Lemma zoom_step {A} (p : prog X A) s x :
  look l s = Some x →
  step (zoom l p) s = (λ '(x', p'), (put_back l x' s, zoom l p')) <$> step p x.
Proof.
  intros Hx. destruct p as [a|B f k|I B body i k|B f k]; simpl; [done|..].
  - rewrite Hx, <- !list_fmap_compose. apply list_fmap_ext. by intros ? [].
  - rewrite zoom_bind, (put_look l s x Hx). do 3 f_equal.
    apply functional_extensionality. by intros [].
  - rewrite Hx, <- !list_fmap_compose. apply list_fmap_ext. by intros ? [].
Qed.

Lemma zoom_waits {A} (p : prog X A) : waits (zoom l p) = waits p.
Proof. by destruct p. Qed.

Lemma ends_zoom {A} (p : prog X A) s x (Q : A → S → Prop) :
  look l s = Some x → ends p x (λ a x', Q a (put_back l x' s)) → ends (zoom l p) s Q.
Proof.
  intros Hx Hp. rewrite <- (put_look l s x Hx). unfold ends in *.
  assert (∃ z, look l s = Some z) as [z Hz] by eauto. clear Hx.
  remember (λ a x', Q a (put_back l x' s)) as R eqn:HR.
  induction Hp as [p y a Hr HQ|p y Hr Hne _ IH]; subst R.
  - eapply returns_now; [by rewrite zoom_result|done].
  - assert (look l (put_back l y s) = Some y) as Hy by (by eapply look_put).
    apply returns_later; [by rewrite zoom_result|..]; rewrite (zoom_step p _ y Hy).
    + by intros ?%fmap_nil_inv.
    + intros s' p' ([y' p1] & [= -> ->] & Hin)%list_elem_of_fmap. rewrite put_put.
      by apply IH.
Qed.

(** A program of the part changes nothing else. *)
Lemma ends_zoom_frame {A} (p : prog X A) s x (Q : A → S → Prop) :
  look l s = Some x → ends (zoom l p) s Q →
  ends (zoom l p) s (λ a s', Q a s' ∧ ∃ x', s' = put_back l x' s ∧ look l s' = Some x').
Proof.
  intros Hx Hp.
  cut (∀ s0, (∃ x', s = put_back l x' s0 ∧ look l s = Some x') →
    ends (zoom l p) s (λ a s', Q a s' ∧ ∃ x', s' = put_back l x' s0 ∧ look l s' = Some x')).
  { intros H. apply (H s). exists x. by rewrite (put_look l s x Hx). }
  intros s0 Hs. clear Hx x. remember (zoom l p) as p0 eqn:Hp0. revert p Hp0 Hs.
  induction Hp as [p0 s a Hr HQ|p0 s Hr Hne _ IH]; intros p -> (x & Hs & Hx).
  - eapply returns_now; [done|]. split; [done|]. by exists x.
  - apply returns_later; [done..|]. intros s' p' Hin. pose proof Hin as Hin'.
    rewrite (zoom_step p s x Hx) in Hin. apply list_elem_of_fmap in Hin as ([x' p1] & [= -> ->] & Hin).
    eapply IH; [done..|]. exists x'. split; [|by eapply look_put]. rewrite Hs. by rewrite put_put.
Qed.
End zoom.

----------

**Exercise details**
The output consists solely of the lines from the line that contains "s' = Some x')." through the final line of the data.

**Output of the exercise**
  ends (zoom l p) s (λ a s', Q a s' ∧ ∃ x', s' = put_back l x' s ∧ look l s' = Some x').
Proof.
  intros Hx Hp.
  cut (∀ s0, (∃ x', s = put_back l x' s0 ∧ look l s = Some x') →
    ends (zoom l p) s (λ a s', Q a s' ∧ ∃ x', s' = put_back l x' s0 ∧ look l s' = Some x')).
  { intros H. apply (H s). exists x. by rewrite (put_look l s x Hx). }
  intros s0 Hs. clear Hx x. remember (zoom l p) as p0 eqn:Hp0. revert p Hp0 Hs.
  induction Hp as [p0 s a Hr HQ|p0 s Hr Hne _ IH]; intros p -> (x & Hs & Hx).
  - eapply returns_now; [done|]. split; [done|]. by exists x.
  - apply returns_later; [done..|]. intros s' p' Hin. pose proof Hin as Hin'.
    rewrite (zoom_step p s x Hx) in Hin. apply list_elem_of_fmap in Hin as ([x' p1] & [= -> ->] & Hin).
    eapply IH; [done..|]. exists x'. split; [|by eapply look_put]. rewrite Hs. by rewrite put_put.
Qed.
End zoom.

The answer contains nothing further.